Jones will hopefully have just one quarterback throwing him the ball in games this season, and it happens to be perhaps the greatest of all time. It also happens to be a quarterback who, in recent seasons in particular, has been very fond of throwing it to running backs, and one in particular. Last year, Brady targeted White 95 times, producing 72 catches and 645 yards, an average of 9.0 yards per reception. In all, Patriots running backs hauled in 121 passes in 2019. White has averaged 63 receptions over the last five years.

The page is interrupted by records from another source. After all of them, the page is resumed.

(** The loop over the rewards stops at the first error. *)
Fixpoint apply_rewards (c : C) (l : list ((bytes * bytes) * Z)) : option chain_error * C :=
  match l with
  | [] => (None, c)
  | ((subnetID, nodeID), amount) :: l =>
      match SetDelegateeReward c subnetID nodeID amount with
      | (Some err, c) => (Some err, c)
      | (None, c) => apply_rewards c l
      end
  end.

Definition Apply (d : diff) (baseState : C) : option chain_error * C :=
  let c := SetTimestamp baseState (timestamp d) in
  let c := foldl (λ c e, SetCurrentSupply c e.1 e.2) c (range _ (currentSupply d)) in
  let c := apply_stakers (S := current_ops) range c (currentStakerDiffs d) in
  match apply_rewards c (nested_entries range (modifiedDelegateeRewards d)) with
  | (Some err, c) => (Some err, c)
  | (None, c) =>
      let c := apply_stakers (S := pending_ops) range c (pendingStakerDiffs d) in
      let c := foldl AddSubnet c (addedSubnets d) in
      let c := foldl AddSubnetTransformation c (range _ (transformedSubnets d)).*2 in
      let c := foldl (λ c chains, foldl AddChain c chains) c (range _ (addedChains d)).*2 in
      let c := foldl (λ c tx, AddTx c tx.1 tx.2) c (range _ (addedTxs d)).*2 in
      let c := foldl (λ c e, foldl (λ c utxo, AddRewardUTXO c e.1 utxo) c e.2) c (range _ (addedRewardUTXOs d)) in
      let c := foldl (λ c e, match e.2 with Some utxo => AddUTXO c utxo | None => DeleteUTXO c e.1 end) c (range _ (modifiedUTXOs d)) in
      (None, foldl (λ c e, SetSubnetOwner c e.1 e.2) c (range _ (subnetOwners d)))
  end.
End apply.
End diff.

(** ** What a state says *)

Section view.
Context {T : ChainTypes}.

(** The result of every read, and what was added where there is none.  Of the two staker sets
    the abstract sets of [Stakers.v]. *)
Record view := mkView {
  v_time : Z;
  v_supply : bytes → result chain_error Z;
  v_current : staker_set;
  v_reward : bytes → bytes → result chain_error Z;
  v_pending : staker_set;
  v_subnets : list Tx;
  v_owner : bytes → result chain_error Owner;
  v_transform : bytes → result chain_error SubnetTx;
  v_chains : bytes → list SubnetTx;
  v_tx : bytes → result chain_error (Tx * Z);
  v_rewardUTXOs : bytes → list UTXO;
  v_utxo : bytes → result chain_error UTXO;
}.
(** *** Operations and runs of them *)

Inductive op :=
| OpStartTracking (nodeIDs : list bytes) (subnetID : bytes)
| OpStopTracking (nodeIDs : list bytes) (subnetID : bytes)
| OpConnect (nodeID subnetID : bytes)
| OpDisconnect (nodeID : bytes)
| OpCalculateUptime (nodeID subnetID : bytes).

Definition apply m (o : op) : option db_error * manager :=
  match o with
  | OpStartTracking nodeIDs subnetID => StartTracking clock m nodeIDs subnetID
  | OpStopTracking nodeIDs subnetID => StopTracking clock m nodeIDs subnetID
  | OpConnect nodeID subnetID => Connect clock m nodeID subnetID
  | OpDisconnect nodeID => Disconnect clock range m nodeID
  | OpCalculateUptime nodeID subnetID =>
      match CalculateUptime clock m nodeID subnetID with (Err err, m) => (Some err, m) | (Ok _, m) => (None, m) end
  end.

Definition run m (ops : list op) : manager := foldl (λ m o, (apply m o).2) m ops.

Definition ticked m : manager := mkManager (tick m + 1) (state m) (connections m) (trackedSubnets m).

Lemma apply_changed m M o : us_repr (state m) M → ∃ M', changed m M (apply m o).2 M'.
Proof.
  intros Hr. destruct o as [nodes s|nodes s|n s|n|n s]; cbn [apply].
  - unfold StartTracking, UnixTime. fold (ticked m). destruct (start_loop_spec s (clock (tick m)) nodes (ticked m) M Hr)
      as (r & m' & M' & -> & Hc & _). exists M'. destruct r; [|destruct Hc; split]; try done. destruct Hc; by split.
  - unfold StopTracking, UnixTime. fold (ticked m). destruct (stop_loop_spec s (clock (tick m)) nodes (ticked m) M Hr)
      as (r & m' & M' & -> & Hc & _). exists M'. destruct Hc; by split.
  - exists M. by apply changed_same.
  - unfold Disconnect. destruct (disconnect_loop_spec n (range (default ∅ (connections m !! n))) m M Hr) as (m' & M' & -> & Hc & _).
    exists M'. destruct Hc; by split.
  - exists M. rewrite (CalculateUptime_eq m M) by done. apply changed_same. by destruct (M !! (n, s)).
Qed.

Lemma run_changed ops : ∀ m M, us_repr (state m) M → ∃ M', changed m M (run m ops) M'.
Proof.
  induction ops as [|o ops IH]; intros m M Hr; [exists M; by apply changed_same|].
  destruct (apply_changed m M o Hr) as [M1 Hc1]. destruct (IH _ M1 (cg_repr _ _ _ _ Hc1)) as [M2 Hc2].
  exists M2. by eapply changed_trans.
Qed.

(** *** Who is connected *)

(** The subnets that are tracked and the validators that are connected, according to the
    operations alone.  [StopTracking] ends the connections of its nodes. *)
Record presence := mkPresence { tracked : gset bytes; online : gset (bytes * bytes) }.

Definition nobody : presence := mkPresence ∅ ∅.

Definition observe (p : presence) (o : op) : presence :=
  match o with
  | OpStartTracking _ subnetID => mkPresence ({[subnetID]} ∪ tracked p) (online p)
  | OpStopTracking nodeIDs subnetID => mkPresence (tracked p) (online p ∖ list_to_set ((., subnetID) <$> nodeIDs))
  | OpConnect nodeID subnetID => mkPresence (tracked p) ({[(nodeID, subnetID)]} ∪ online p)
  | OpDisconnect nodeID => mkPresence (tracked p) (filter (λ k, k.1 ≠ nodeID) (online p))
  | OpCalculateUptime _ _ => p
  end.

(** A validator is up while it is connected, or its subnet is not tracked. *)
Definition is_up (p : presence) (k : bytes * bytes) : bool := bool_decide (k.2 ∉ tracked p) || bool_decide (k ∈ online p).

(** *** When an operation takes effect *)

(** The connections for which an operation may read the clock, in this order *)
Definition op_keys m (o : op) : list (bytes * bytes) :=
  match o with
  | OpStopTracking nodeIDs subnetID => (., subnetID) <$> nodeIDs
  | OpDisconnect nodeID => (nodeID,.) <$> range (default ∅ (connections m !! nodeID))
  | _ => []
  end.

(** Which of them belong to one of the validators [V] and are counted until then *)
Definition counted_key (V : gset (bytes * bytes)) (p : presence) (k : bytes * bytes) : bool :=
  bool_decide (k.2 ∈ tracked p) && bool_decide (k ∈ online p) && bool_decide (k ∈ V).

(** The reading of the clock at which an operation takes effect for a validator: the one for
    its own connection when this ends, and else the first one of the operation *)
Definition effect (V : gset (bytes * bytes)) (p : presence) m (o : op) (k : bytes * bytes) : Z :=
  let first := match o with OpStopTracking _ _ => 1%nat | _ => 0%nat end in
  clock (tick m + (if bool_decide (k ∈ op_keys m o) && counted_key V p k
                   then first + reads_before (counted_key V p) (op_keys m o) k else 0))%nat.

(** How long a validator is up from the time [since] until [t], while [ops] run *)
Fixpoint time_up (V : gset (bytes * bytes)) (p : presence) m (ops : list op) (k : bytes * bytes) (since t : Z) : Z :=
  match ops with
  | [] => if is_up p k then t - since else 0
  | o :: ops =>
      let τ := effect V p m o k in
      (if is_up p k then τ - since else 0) + time_up V (observe p o) (apply m o).2 ops k τ t
  end.

(** *** A clock that does not go backwards *)

(** The uptime of a validator at a time, while no operation runs *)
Definition value m (e : Z * Z) (k : bytes * bytes) (t : Z) : Z := (calc_at e (tracks m k) (conn m k) t).1.
Definition acc m (k : bytes * bytes) : bool := accrues (tracks m k) (conn m k).

(** Neither the last update nor the connection is after [τ]. *)
Definition settled m (e : Z * Z) (k : bytes * bytes) (τ : Z) : Prop := e.2 ≤ τ ∧ ∀ tc, conn m k = Some tc → tc ≤ τ.

Definition timely m M : Prop := ∀ k e, M !! k = Some e → settled m e k (clock (tick m)).

(** How the callers use the tracker: a subnet is tracked with all of its validators, it is
    tracked when it stops, and nodes connect while they are not connected. *)
Definition op_ok m M (o : op) : Prop :=
  match o with
  | OpStartTracking nodeIDs subnetID => subnetID ∉ trackedSubnets m ∧ ∀ n, n ∈ nodeIDs ↔ is_Some (M !! (n, subnetID))
  | OpStopTracking nodeIDs subnetID => subnetID ∈ trackedSubnets m ∧ NoDup nodeIDs
      ∧ ∀ n, n ∈ nodeIDs → is_Some (M !! (n, subnetID)) ∨ is_Some (conn m (n, subnetID))
  | OpConnect nodeID subnetID => conn m (nodeID, subnetID) = None
  | OpDisconnect _ => True
  | OpCalculateUptime nodeID subnetID => is_Some (M !! (nodeID, subnetID))
  end.

(** The manager knows who is connected. *)
Definition reflects m (p : presence) : Prop :=
  (∀ s, s ∈ trackedSubnets m ↔ s ∈ tracked p) ∧ ∀ k, is_Some (conn m k) ↔ k ∈ online p.

Lemma reflects_up m p k : reflects m p → acc m k = is_up p k.
Proof.
  intros [H1 H2]. unfold acc, accrues, tracks, is_up. rewrite (bool_decide_ext _ _ (H2 k)). f_equal.
  rewrite <- bool_decide_not. apply bool_decide_ext. by rewrite H1.
Qed.

Lemma reflects_counted m M V p k : reflects m p → (∀ k, k ∈ V ↔ is_Some (M !! k)) → counted_key V p k = measures m M k.
Proof.
  intros [H1 H2] HV. unfold counted_key, measures, tracks.
  by rewrite (bool_decide_ext _ _ (H1 k.2)), (bool_decide_ext _ _ (H2 k)), (bool_decide_ext _ _ (HV k)).
Qed.

(** The value of a validator is the same before and after an operation at the time [τ]. *)
Definition continues m m' (k : bytes * bytes) (e e' : Z * Z) (τ : Z) : Prop :=
  settled m' e' k τ ∧ value m' e' k τ = value m e k τ.

Lemma value_flow m e k now t : settled m e k now → now ≤ t →
  value m e k t = value m e k now + (if acc m k then t - now else 0).
Proof.
  intros [He Hc] Ht. destruct (calc_value e (tracks m k) (conn m k) now He Hc) as (since & Hnow & Hs & Hv).
  unfold value, acc. rewrite (Hv t Ht), Hnow. cbn [fst]. destruct (accrues _ _); lia.
Qed.

Lemma settled_le m e k τ τ' : settled m e k τ → τ ≤ τ' → settled m e k τ'.
Proof. intros [H1 H2] Hle. split; [lia|]. intros tc Htc. specialize (H2 tc Htc). lia. Qed.

(** Nothing changed that counts. *)
Lemma continues_keep m m' k e τ : settled m e k τ → tracks m' k = tracks m k →
  (tracks m k → conn m' k = conn m k) → (∀ tc, conn m' k = Some tc → conn m k = Some tc) → continues m m' k e e τ.
Proof.
  intros [H1 H2] Htr Hc Hc'. split; [split; [done|]; intros tc Htc; by apply H2, Hc'|].
  unfold value. rewrite Htr. destruct (tracks m k); [by rewrite Hc|]. by destruct e.
Qed.

(** The value was stored, and the connection dropped. *)
Lemma continues_drop m m' k e τ : settled m e k τ → tracks m k → tracks m' k → conn m' k = None →
  continues m m' k e (calc_at e true (conn m k) τ) τ.
Proof.
  intros [H1 H2] Ht Ht' Hc. destruct (calc_value e true (conn m k) τ H1 H2) as (since & E & _ & _).
  split; [split|]; [rewrite E; cbn; lia|by rewrite Hc|]. unfold value. destruct (tracks m k); [|done]. destruct (tracks m' k); [|done].
  rewrite Hc, E. unfold calc_at. cbn [negb fst]. by destruct (τ <? τ).
Qed.

Lemma continues_touch m m' k e τ : settled m e k τ → tracks m k → tracks m' k → conn m k = None → conn m' k = None →
  continues m m' k e (touch τ e) τ.
Proof.
  intros Hs Ht Ht' Hc Hc'. replace (touch τ e) with (calc_at e true (conn m k) τ); [by apply continues_drop|].
  rewrite Hc. unfold calc_at, touch. by destruct e.
Qed.

(** The time before tracking was credited. *)
Lemma continues_start m m' k e τ : settled m e k τ → tracks m k = false → conn m' k = conn m k →
  continues m m' k e (credit τ e) τ.
Proof.
  intros [H1 H2] Ht Hc. destruct e as [u last]. cbn [snd] in H1.
  assert (Hcr : credit τ (u, last) = (u + (τ - last), τ)) by (unfold credit; cbn; by apply Z.ltb_ge in H1 as ->).
  rewrite Hcr. split; [split; [cbn; lia|by rewrite Hc]|]. unfold value. rewrite Ht, Hc. unfold calc_at. rewrite Z.ltb_irrefl.
  apply Z.ltb_ge in H1 as ->. cbn [negb]. destruct (negb (tracks m' k)); [cbn; lia|].
  destruct (conn m k) as [tc|]; [|done]. specialize (H2 tc eq_refl).
  destruct (Z.ltb_spec tc τ); [rewrite Z.ltb_irrefl; cbn; lia|]. destruct (Z.ltb_spec τ tc); cbn; lia.
Qed.

Lemma continues_connect m m' k e τ : settled m e k τ → tracks m' k = tracks m k → conn m k = None → conn m' k = Some τ →
  continues m m' k e e τ.
Proof.
  intros [H1 H2] Ht Hc Hc'. split; [split; [done|]; rewrite Hc'; intros tc [= <-]; lia|].
  unfold value. rewrite Ht, Hc, Hc'. destruct e as [u last]. cbn [snd] in H1. unfold calc_at.
  destruct (τ <? last); [done|]. destruct (negb (tracks m k)); [done|].
  destruct (Z.ltb_spec τ last); [cbn; lia|]. destruct (Z.ltb_spec τ τ); cbn; lia.
Qed.

Section monotone.
Context (clock_mono : ∀ n, clock n ≤ clock (n + 1)%nat).

Lemma clock_le i j : (i ≤ j)%nat → clock i ≤ clock j.
Proof using clock_mono.
  intros Hij. induction Hij as [|j Hij IH]; [lia|]. specialize (clock_mono j). rewrite Nat.add_1_r in clock_mono. lia.
Qed.

(** *** Every operation continues the values. *)

(** What an operation achieves: the validators keep their entries, their values continue at
    the time of the effect, and the manager knows who is connected. *)
Record stepped (V : gset (bytes * bytes)) (p : presence) m M (o : op) m' M' : Prop := {
  st_tick : (tick m ≤ tick m')%nat;
  st_effect k e : M !! k = Some e → clock (tick m) ≤ effect V p m o k ≤ clock (tick m')
    ∧ ∃ e', M' !! k = Some e' ∧ continues m m' k e e' (effect V p m o k);
  st_reflects : reflects m' (observe p o);
}.

Lemma stepped_timely V p m M o m' M' : changed m M m' M' → stepped V p m M o m' M' → timely m' M'.
Proof.
  intros Hc [_ H1 _] k e' He'. destruct (proj1 (cg_dom _ _ _ _ Hc k) (mk_is_Some _ _ He')) as [e He].
  destruct (H1 k e He) as ([_ Hle] & e2 & He2 & Hs & _). simplify_eq. by eapply settled_le.
Qed.

(** An operation that reads the clock first takes effect then. *)
Lemma effect_first V p m o k : bool_decide (k ∈ op_keys m o) && counted_key V p k = false → effect V p m o k = clock (tick m).
Proof. intros H. unfold effect. rewrite H. by rewrite Nat.add_0_r. Qed.

Section steps.
Context (V : gset (bytes * bytes)) (p : presence) (m : manager (S := S)) (M : gmap (bytes * bytes) (Z * Z)).
Context (Hr : us_repr (state m) M) (HT : timely m M) (Hp : reflects m p) (HV : ∀ k, k ∈ V ↔ is_Some (M !! k)).

Lemma tracks_iff k : tracks m k ↔ k.2 ∈ tracked p.
Proof using Hp. unfold tracks. rewrite <- (proj1 Hp). apply bool_decide_spec. Qed.

Lemma StartTracking_stepped nodes s : op_ok m M (OpStartTracking nodes s) →
  ∃ m' M', StartTracking clock m nodes s = (None, m') ∧ changed m M m' M' ∧ stepped V p m M (OpStartTracking nodes s) m' M'.
Proof using clock_mono Hr HT Hp.
  intros [Hs Hall]. unfold StartTracking, UnixTime. fold (ticked m).
  destruct (start_loop_spec s (clock (tick m)) nodes (ticked m) M Hr) as (r & m1 & M' & -> & Hc & Hcon & Htr & Htk & Hrest & Hok).
  destruct Hok as [-> Hok]; [intros n Hn; by apply Hall|]. cbn [ticked tick connections trackedSubnets] in *.
  eexists _, M'. split; [done|]. split; [destruct Hc; by split|]. set (m' := mkManager _ _ _ _).
  assert (Htm : (tick m ≤ tick m')%nat) by (cbn; lia). pose proof (clock_le _ _ Htm) as Hcl.
  assert (Hconn : ∀ k, conn m' k = conn m k) by (intros k; unfold conn, connection; cbn; by rewrite Hcon).
  split; [done| |].
  - intros k e He. rewrite effect_first by done. split; [lia|]. specialize (HT k e He). destruct (decide (k.2 = s)) as [<-|Hne].
    + assert (Hn : k.1 ∈ nodes) by (apply Hall; destruct k; by eexists). specialize (Hok k.1 Hn).
      rewrite <- surjective_pairing, He in Hok. cbn in Hok. exists (credit (clock (tick m)) e). split; [done|].
      apply continues_start; [done| |done]. unfold tracks. by rewrite bool_decide_false.
    + exists e. split; [rewrite Hrest by (by left); done|]. apply continues_keep; [done| |done|by rewrite Hconn].
      unfold tracks. cbn [m' trackedSubnets]. rewrite Htr. apply bool_decide_ext. clear -Hne. set_solver.
  - split; [|intros k; rewrite Hconn; apply Hp]. intros s'. cbn. rewrite Htr, !elem_of_union. by rewrite (proj1 Hp).
Qed.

Buccaneer running backs combined for 84 catches last year, with Dare Ogunbowale leading the way with 34. The difference in the cast of characters around the quarterbacks in Tampa and New England obviously had something to do the difference in total receptions for the backs, but even if the Bucs' total doesn't go up much in 2020 Jones can still grab a larger share of the targets. And if the Buccaneers do decide to throw more passes to their tailbacks this fall, they've got a quarterback who can make the most out of that plan.
In fact, Brady is already helping Jones become a better receiver out of the backfield.
"He always tells me to get low in my routes and run my routes like I already have the ball," said Jones. "A lot of times I was trying to get a feel for the defense, if it was zone or man. I'm working on getting that pre-snap read and then just exploding through my routes, just finishing. I think that's been what we've been working on now just in the shorts and stuff."
Jones acknowledges that he needs to be better in pass protection than he was last year in order to routinely stay on the field for third downs. Ogunbowale got most of his catches on third downs, when the Bucs were clearly intending to throw to someone, and that's because he was the team's most reliable blocker in the backfield. When Jones was rather obviously pulled from one game last December for a missed block, he chose to use it as motivation and as a 'coaching moment.' He is working to become a pass-protector that the coaches can rely on.
"Practice makes perfect," he said, "so that's the goal here.
Practice has certainly made Jones a better pass-catcher, and his numbers last year proved it. Those numbers could be headed north if the efforts to improve his hands, route-running and recognition of defenses produces the desired results.